Google Ads, Marques et Noms de Communes

Google Adwords, devenu Google Ads est un programme crée par Google en 2000 qui permet de créer des annonces, des bannières publicitaires ou des annonces vidéos pour les diffuser sur internet de manière ciblée, soit en fonction des mots clés tapés par l’utilisateur, soit en fonction de son comportement de navigation.
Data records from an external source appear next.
(* ===== verification/Watch.v ===== *)
(** * Watch: the thread of the internet watch

    Models the rest of [ConnectivityMonitor] (src/src/net/connectivity.{h,cpp}): the probe of
    the targets, [start], [stop], and the loop of [run] with its wait on a condition
    variable. A round of the loop is [Connectivity.monitor_round]; [watch_step] is one action
    of the watch thread, [stop_step] one of the thread in [stop]. *)
From stdpp Require Import relations.
From S2P Require Import Prelude Text Control Connectivity Kernel Sockets.
Open Scope Z_scope.

(** ** Probing *)

Definition kProbeTargets : list (bytes * Z) := [(lit "1.1.1.1", 443); (lit "8.8.8.8", 443)].
Definition kProbeTimeoutMs : Z := 2000.

Section Probe.
Context `{Os}.

(** The loop of [internet_reachable]. *)
Fixpoint probe_targets (timeout_ms : Z) (targets : list (bytes * Z)) : M Kernel bool :=
  match targets with
  | [] => mret false
  | (host, port) :: targets =>
      let! up := tcp_probe host port timeout_ms in
      if up then mret true else probe_targets timeout_ms targets
  end.

Lemma wp_probe_targets timeout_ms targets F T N k :
  holds F T N k ->
  wp (probe_targets timeout_ms targets)
     (fun up k' => holds F T N k' /\
        (up = true -> exists host port before evs after,
           (host, port) ∈ targets /\ connected host port timeout_ms evs /\ calls k' = before ++ evs ++ after)) k.
Proof.
  revert k. induction targets as [|[host port] targets IH]; intros k Hk; cbn [probe_targets]; [by apply sys_wp_ret|].
  apply wp_let. eapply sys_wp_mono; [by apply (wp_tcp_probe host port timeout_ms F T N)|].
  intros up k1 (Hk1 & evs & Hc & Hup). destruct up.
  - apply sys_wp_ret. split; [done|]. intros _. exists host, port, (calls k), evs, []. rewrite app_nil_r.
    split_and!; [by left|by apply Hup|done].
  - eapply sys_wp_mono; [by apply IH|]. intros up k2 [Hk2 Hw]. split; [done|]. intros Hu.
    destruct (Hw Hu) as (h & p & b & e & a & ? & ? & ?). exists h, p, b, e, a. split_and!; [by right|done|done].
Qed.

(** [start] and [stop]; [joinable] is whether the thread was made. *)
Definition start (joinable : bool) : M Kernel bool := call (Start_thread NetWatch) ;; mret true.
Definition stop (joinable : bool) : M Kernel bool :=
  when joinable (call (Join_thread NetWatch) ;; mret tt) ;; mret false.
End Probe.

(** ** The two threads *)

(** Where the watch thread is: in a round; about to lock [m_]; holding it before the
    predicate is looked at, [timed_out] when the wait ran out; waiting; woken, and about to
    lock again. *)
Inductive watch_pc := Round | Locking | Holding (timed_out : bool) | Waiting | Woken (timed_out : bool) | Over.
Inductive stopper_pc := Idle | Locked | Set_ | Unlocked | Notified | Joined.
Inductive holder := Watcher | Stopper.

Record WatchWorld := mk_world {
  wpc : watch_pc; spc : stopper_pc;
  m_ : option holder;
  stop_ : bool;
  seen : Monitor; rounds : nat
}.
#[export] Instance eta_WatchWorld : Eta WatchWorld := fun w =>
  mk_world (wpc w) (spc w) (m_ w) (stop_ w) (seen w) (rounds w).

(** Before [stop] is called. *)
Definition started : WatchWorld := mk_world Round Idle None false new_monitor 0.

Section Threads.
Context (probes : nat -> list bool * Z).      (* what each round finds *)

(** [wakes]: why a wait ends, other than by [notify_all]: it ran out ([true]) or spuriously. *)
Definition watch_step (wakes : bool) (w : WatchWorld) : option WatchWorld :=
  match wpc w with
  | Round => Some (((w <| seen ::= monitor_round (probes (rounds w)) |>) <| rounds ::= S |>) <| wpc := Locking |>)
  | Locking => match m_ w with None => Some ((w <| m_ := Some Watcher |>) <| wpc := Holding false |>) | _ => None end
  | Holding timed_out =>
      (* while (!pred) wait; on a timeout, pred decides *)
      Some (if stop_ w then (w <| m_ := None |>) <| wpc := Over |>
            else if timed_out then (w <| m_ := None |>) <| wpc := Round |>
            else (w <| m_ := None |>) <| wpc := Waiting |>)
  | Waiting => Some (w <| wpc := Woken wakes |>)
  | Woken t => match m_ w with None => Some ((w <| m_ := Some Watcher |>) <| wpc := Holding t |>) | _ => None end
  | Over => None
  end.

Definition stop_step (w : WatchWorld) : option WatchWorld :=
  match spc w with
  | Idle => match m_ w with None => Some ((w <| m_ := Some Stopper |>) <| spc := Locked |>) | _ => None end
  | Locked => Some ((w <| stop_ := true |>) <| spc := Set_ |>)
  | Set_ => Some ((w <| m_ := None |>) <| spc := Unlocked |>)
  | Unlocked => Some ((w <| wpc ::= fun pc => match pc with Waiting => Woken false | pc => pc end |>) <| spc := Notified |>)
  | Notified => match wpc w with Over => Some (w <| spc := Joined |>) | _ => None end
  | Joined => None
  end.

Inductive step : WatchWorld -> WatchWorld -> Prop :=
  | step_watch wakes w w' : watch_step wakes w = Some w' -> step w w'
  | step_stop w w' : stop_step w = Some w' -> step w w'.

(** ** Invariant *)

(** What has been found after [n] rounds. *)
Definition seen_after (n : nat) : Monitor := monitor (probes <$> seq 0 n).
#[local] Arguments seen_after : simpl never.

Definition inside (pc : watch_pc) : bool := match pc with Holding _ => true | _ => false end.
Definition locked (pc : stopper_pc) : bool := match pc with Locked | Set_ => true | _ => false end.
Definition notified (pc : stopper_pc) : bool := match pc with Notified | Joined => true | _ => false end.

(** The mutex is held by who is inside; once the flag is set and the notification was made,
    nobody waits for it. *)
Record watch_inv (w : WatchWorld) : Prop := {
  inv_mutex : m_ w = if inside (wpc w) then Some Watcher else if locked (spc w) then Some Stopper else None;
  inv_excl : inside (wpc w) && locked (spc w) = false;
  inv_flag : stop_ w = match spc w with Idle | Locked => false | _ => true end;
  inv_woken : notified (spc w) = true -> wpc w <> Waiting;
  inv_joined : spc w = Joined -> wpc w = Over;
  inv_over : wpc w = Over -> stop_ w = true;
  inv_seen : seen w = seen_after (rounds w)
}.

Lemma seen_after_S n : seen_after (S n) = monitor_round (probes n) (seen_after n).
Proof. unfold seen_after, monitor. by rewrite seq_S, fmap_app, foldl_app. Qed.

Lemma watch_started_inv : watch_inv started.
Proof. by split. Qed.

Lemma watch_step_inv wakes w w' : watch_inv w -> watch_step wakes w = Some w' -> watch_inv w'.
Proof.
  intros [Hmu Hx Hf Hn Hj Ho Hm] Hst. unfold watch_step in Hst.
  destruct w as [wp sp mu st se ro]. cbn in *. subst mu st.
  destruct wp as [| |t| |t|], sp; cbn in *; try discriminate; try destruct t; injection Hst as <-; split; cbn; try done;
    first [by rewrite seen_after_S, Hm | by intros; exfalso; auto | by intros; destruct Hn; auto | by intros; specialize (Hj eq_refl)].
Qed.

Lemma stop_step_inv w w' : watch_inv w -> stop_step w = Some w' -> watch_inv w'.
Proof.
  intros [Hmu Hx Hf Hn Hj Ho Hm] Hst. unfold stop_step in Hst.
  destruct w as [wp sp mu st se ro]. cbn in *. subst mu st.
  destruct sp, wp; cbn in *; try discriminate; injection Hst as <-; split; cbn; try done.
Qed.

Lemma watch_reachable_inv w : rtc step started w -> watch_inv w.
Proof.
  intros Hs. pose proof watch_started_inv as Hi. revert Hi. generalize started, Hs. clear.
  intros w0 Hs. induction Hs as [|w1 w2 w3 H12 _ IH]; [done|]. intros Hi. apply IH. destruct H12.
  - by eapply watch_step_inv.
  - by eapply stop_step_inv.
Qed.

(** How much the watch thread has left to do once the flag is set. *)
Definition remaining (pc : watch_pc) : nat :=
  match pc with Over => 0 | Holding _ => 1 | Locking | Woken _ => 2 | Round | Waiting => 3 end.

(** ** Properties *)

(** C34: [stop] ends the internet watch without waiting for its interval: whatever the
    interleaving, no wake-up is lost; once the flag is set the thread has at most three
    actions left, one of the two threads can always go on without a timeout, and what was
    published is what the rounds found. *)
Theorem watch_stops w :
  rtc step started w ->
  seen w = monitor (probes <$> seq 0 (rounds w)) /\
  (spc w = Joined -> wpc w = Over) /\
  (stop_ w = true -> spc w <> Joined ->
   (exists w', stop_step w = Some w') \/ (wpc w <> Waiting /\ exists w', watch_step false w = Some w')) /\
  (stop_ w = true -> (remaining (wpc w) <= 3)%nat /\
   forall wakes w', watch_step wakes w = Some w' -> (remaining (wpc w') < remaining (wpc w))%nat).
Proof.
  intros Hs. pose proof (watch_reachable_inv w Hs) as [Hmu Hx Hf Hn Hj Ho Hm]. split_and!; [done|done| |].
  - intros Hst Hnj. unfold stop_step, watch_step. rewrite Hmu. rewrite Hf in Hst.
    destruct (spc w) eqn:Hpc; try done; try (left; by eexists). destruct (wpc w) eqn:Hwp; cbn in *; try (by left; eexists);
      try (right; split; [done|by eexists]). by destruct (Hn eq_refl).
  - intros Hst. split; [destruct (wpc w); cbn; lia|]. intros wakes w'. unfold watch_step. rewrite Hst.
    destruct (wpc w); try (destruct (m_ w)); try done; intros [= <-]; cbn; lia.
Qed.

Fixpoint run_steps (l : list (option bool)) (w : WatchWorld) : option WatchWorld :=
  match l with
  | [] => Some w
  | Some wakes :: l => w ← watch_step wakes w; run_steps l w
  | None :: l => w ← stop_step w; run_steps l w
  end.

Lemma watch_run_rtc l w w' : run_steps l w = Some w' -> rtc step w w'.
Proof.
  revert w. induction l as [|[wakes|] l IH]; intros w; cbn [run_steps]; [by intros [= <-]| |].
  - destruct (watch_step wakes w) as [w1|] eqn:H1; [|done]. cbn. intros Hr. eapply rtc_l; [by eapply step_watch|by apply IH].
  - destruct (stop_step w) as [w1|] eqn:H1; [|done]. cbn. intros Hr. eapply rtc_l; [by eapply step_stop|by apply IH].
Qed.
End Threads.

(** ** A run: an outage is seen, and the watch is stopped while it waits. *)

Definition sample_probes (n : nat) : list bool * Z :=
  match n with O => ([true], 0) | S O => ([false; false], 30) | _ => ([true], 60) end.
Definition sample_run : list (option bool) :=
  [Some false; Some false; Some false; Some true; Some false; Some false; Some false; Some false; Some false;
   None; None; None; None; Some false; Some false; None].

Example watch_stops_witness :
  exists w, rtc (step sample_probes) started w /\ notes (seen w) = [Lost] /\ spc w = Joined /\
    seen w = monitor (sample_probes <$> seq 0 (rounds w)) /\
    (spc w = Joined -> wpc w = Over) /\
    (stop_ w = true -> spc w <> Joined ->
     (exists w', stop_step w = Some w') \/ (wpc w <> Waiting /\ exists w', watch_step sample_probes false w = Some w')) /\
    (stop_ w = true -> (remaining (wpc w) <= 3)%nat /\
     forall wakes w', watch_step sample_probes wakes w = Some w' -> (remaining (wpc w') < remaining (wpc w))%nat).
Proof.
  destruct (run_steps sample_probes sample_run started) as [w|] eqn:Hr; [|vm_compute in Hr; discriminate].
  pose proof (watch_run_rtc sample_probes _ _ _ Hr) as Hs. exists w. split; [exact Hs|].
  split; [vm_compute in Hr; by injection Hr as <-|]. split; [vm_compute in Hr; by injection Hr as <-|].
  exact (watch_stops sample_probes w Hs).
Defined.

Example probe_ex :
  (@probe_targets (demo_kernel (refused_at 1 111)) kProbeTimeoutMs kProbeTargets no_calls).1 = true /\
  (@probe_targets (demo_kernel (refused_at 1 115)) kProbeTimeoutMs kProbeTargets no_calls).1 = true /\
  (@probe_targets (demo_kernel (fun _ => Some 24)) kProbeTimeoutMs kProbeTargets no_calls).1 = false.
Proof. by vm_compute. Qed.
Le TGI de Paris défini ce système en ces termes :

« La société Google propose un système de référencement payant permettant à l’exploitant d’un site de faire exploiter par GOOGLE un lien hypertexte dit « commercial » dont il détermine lui-même les caractéristiques. L’affichage de ce lien hypertexte à l’occasion de la sélection d’un mot clé, sur les pages de résultats du moteur de recherche non payant GOOGLE permet aux utilisateurs d’être renvoyé sur le site par un clic sur le dit lien[1].

Au cours de la procédure de souscription à ce système de référencement, l’annonceur est invité à saisir le texte de son annonce dans des cases prévues à cet effet et à choisir des mots clés permettant l’affichage du lien commercial.

L’annonceur peut choisir ces mots par lui-même ou à l’aide d’un programme de GOOGLE lui proposant une liste de mots clés pertinents par rapport à ses produits et au texte de l’annonce, liste parmi laquelle figurent des noms communs, des noms de marques, des dénominations sociales, des enseignes etc.

La page web de souscription indique « Google Ads offre la possibilité de créer les annonces et de choisir les mots clefs qui aident à cibler la clientèle)« .

En adhérant au programme Google Ads l’annonceur achète des liens sponsorisés qui apparaissent sur les pages de résultats du moteur de recherche.

Le programme Ads fonctionne au « coût par clic » ou CPC (les annonceurs payent chaque fois qu’un internaute clique sur leur lien), au « coût par actions » ou CPA ou au « coûp par mille » basé sur le nombres d’impressions.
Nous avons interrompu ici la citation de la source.